Jessica St. Clair and Lennon Parham, Playing House

Nicole Wilder/USA Network


Emma's storyline -- which kicks off in the fourth episode of the eight-episode season -- starts off with some reliably ridiculous comedy. While pretending to be a patient at the hospital where Maggie works in order to play matchmaker for Maggie and a sexy British doctor (Ben Willbond), Emma receives a physical that eventually reveals a tumor in her breast. The season then follows Emma's diagnosis and reaction -- she starts to google ways to die before 40 and struggles to find the perfect outfit to wear to meet her oncologist (Laurie Metcalf) -- before leading into her surgery, which is told from Maggie's perspective as a caretaker because Emma is under anesthesia.

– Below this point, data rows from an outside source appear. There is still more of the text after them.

(* ===== verification/_CoqProject ===== *)
-Q . S2P
Prelude.v
Arrays.v
CLib.v
Threads.v
Doubles.v
LongDouble.v
Getopt.v
Harness.v
Handshake.v
PtDump.v
BTreeMem.v
BTree.v
BTreeRep.v
BTreeFind.v
BTreeInsert.v
BTreeMap.v
BTreeDelete.v
BTreeRemove.v
BTreeShrink.v
BTreeErase.v
BTreePrint.v
BTreeBulk.v
BTreeMain.v
BTreeRun.v
Gups.v
GupsToy.v
Murmur.v
HashJoin.v
HashJoinMain.v
ModArith.v
Mrg.v
MrgTable0.v
MrgTable1.v
MrgTable2.v
MrgTable.v
Scramble.v
Graph.v
Kronecker.v
Rmat.v
SeqList.v
Verify.v
SeqCsr.v
Stream.v
Canneal.v
OmpCsr.v
Bitmap.v
OmpBfs.v
OmpTopDown.v
OmpBottomUp.v
OmpQueue.v
OmpSearch.v
Graph500.v
Options.v
Graph500Main.v
MakeEdgelist.v
XsBench.v
XsSearch.v
XsGrid.v
XsBins.v
XsLookup.v
XsRun.v
Definition for_z (lo hi : Z) (body : Z -> S -> option S) (s : S) : option S :=
  for_nat (Z.to_nat (hi - lo)) lo body s.

Fixpoint while_fuel (fuel : nat) (cond : S -> option bool)
    (body : S -> option S) (s : S) : option S :=
  match fuel with
  | O => None
  | Datatypes.S fuel =>
      b ← cond s;
      if (b : bool) then s' ← body s; while_fuel fuel cond body s' else Some s
  end.

(** The invariant rule of [for]: the body succeeds from the invariant. *)
Lemma for_z_inv (I : Z -> S -> Prop) lo hi body s :
  lo <= hi -> I lo s ->
  (forall i s, lo <= i < hi -> I i s -> exists s', body i s = Some s' /\ I (i + 1) s') ->
  exists s', for_z lo hi body s = Some s' /\ I hi s'.
Proof.
  intros Hle H0 Hstep. unfold for_z.
  remember (Z.to_nat (hi - lo)) as n eqn:Hn.
  revert lo s Hle H0 Hstep Hn. induction n as [|n IH]; intros lo s Hle H0 Hstep Hn; simpl.
  - assert (lo = hi) as -> by lia. eauto.
  - destruct (Hstep lo s) as (s' & -> & HI); [lia|done|]. simpl.
    apply IH; [lia|done| |lia]. intros. apply Hstep; [lia|done].
Qed.

(** The partial-correctness rule: what a run that returned satisfies. *)
Lemma for_z_partial (I : Z -> S -> Prop) lo hi body s s' :
  lo <= hi -> I lo s ->
  (forall i s s', lo <= i < hi -> I i s -> body i s = Some s' -> I (i + 1) s') ->
  for_z lo hi body s = Some s' -> I hi s'.
Proof.
  intros Hle H0 Hstep. unfold for_z.
  remember (Z.to_nat (hi - lo)) as n eqn:Hn.
  revert lo s Hle H0 Hstep Hn. induction n as [|n IH];
    intros lo s Hle H0 Hstep Hn Hrun; simpl in Hrun.
  - assert (lo = hi) as -> by lia. by simplify_eq.
  - destruct (body lo s) as [s1|] eqn:Hb; simpl in Hrun; [|done].
    eapply (IH (lo + 1) s1); [lia| | |lia|done].
    + eapply Hstep; [lia|done|done].
    + intros i s2 s3 Hi. apply Hstep. lia.
Qed.

(** The total-correctness rule of [while]: a measure bounded by the fuel. *)
Lemma while_fuel_inv (I : S -> Prop) (m : S -> nat) fuel cond body s :
  I s -> (m s < fuel)%nat ->
  (forall s, I s -> cond s = Some false \/
     cond s = Some true /\
     exists s', body s = Some s' /\ I s' /\ (m s' < m s)%nat) ->
  exists s', while_fuel fuel cond body s = Some s' /\ I s' /\ cond s' = Some false.
Proof.
  revert s. induction fuel as [|fuel IH]; intros s HI Hm Hstep; [lia|]. simpl.
  destruct (Hstep s HI) as [Hc|(Hc & s' & Hb & HI' & Hlt)]; rewrite Hc; simpl.
  - eauto.
  - rewrite Hb. simpl. apply IH; [done|lia|done].
Qed.

Lemma while_fuel_done fuel cond body (s : S) :
  cond s = Some false -> while_fuel (Datatypes.S fuel) cond body s = Some s.
Proof. intros Hc. simpl. by rewrite Hc. Qed.

Lemma for_z_empty lo hi body (s : S) : hi <= lo -> for_z lo hi body s = Some s.
Proof. intros. unfold for_z. by replace (Z.to_nat (hi - lo)) with O by lia. Qed.

Lemma for_z_step lo hi body (s : S) :
  lo < hi -> for_z lo hi body s = s' ← body lo s; for_z (lo + 1) hi body s'.
Proof.
  intros. unfold for_z.
  replace (Z.to_nat (hi - lo)) with (Datatypes.S (Z.to_nat (hi - (lo + 1)))) by lia.
  done.
Qed.

Lemma for_z_ext (body' body : Z -> S -> option S) lo hi s :
  (forall i s, body i s = body' i s) -> for_z lo hi body s = for_z lo hi body' s.
Proof.
  intros H. unfold for_z. generalize (Z.to_nat (hi - lo)). intros n. revert lo s.
  induction n as [|n IH]; intros lo s; [done|]. simpl. rewrite H.
  destruct (body' lo s); [|done]. apply IH.
Qed.

(** A loop whose body never fails is a fold over its indices. *)
Lemma for_z_pure (f : Z -> S -> S) lo hi s :
  for_z lo hi (fun i s => Some (f i s)) s
  = Some (fold_left (fun s i => f i s) (seqZ lo (hi - lo)) s).
Proof.
  unfold for_z, seqZ.
  remember (Z.to_nat (hi - lo)) as n eqn:Hn. clear Hn.
  rewrite <- (Z.add_0_r lo) at 1. change 0 with (Z.of_nat 0). generalize O.
  revert s. induction n as [|n IH]; intros s k; simpl; [done|].
  replace (lo + Z.of_nat k + 1) with (lo + Z.of_nat (Datatypes.S k)) by lia.
  rewrite IH. do 3 f_equal. lia.
Qed.
End Loops.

The remaining three episodes are a return to the series' more traditionally lighthearted fare -- think a Game of Thrones-themed birthday party where Keegan-Michael Key's Mark dresses up as Khal Drogo, or a flat tire that sends the girls on an unexpected adventure involving drag queens and lip syncing to Tina Turner. But these later episodes aren't the show shrugging off Emma's cancer or trying to move past it, they take care to show how she is changing or has been changed by her experience, while acknowledging that the themes being depicted are universal.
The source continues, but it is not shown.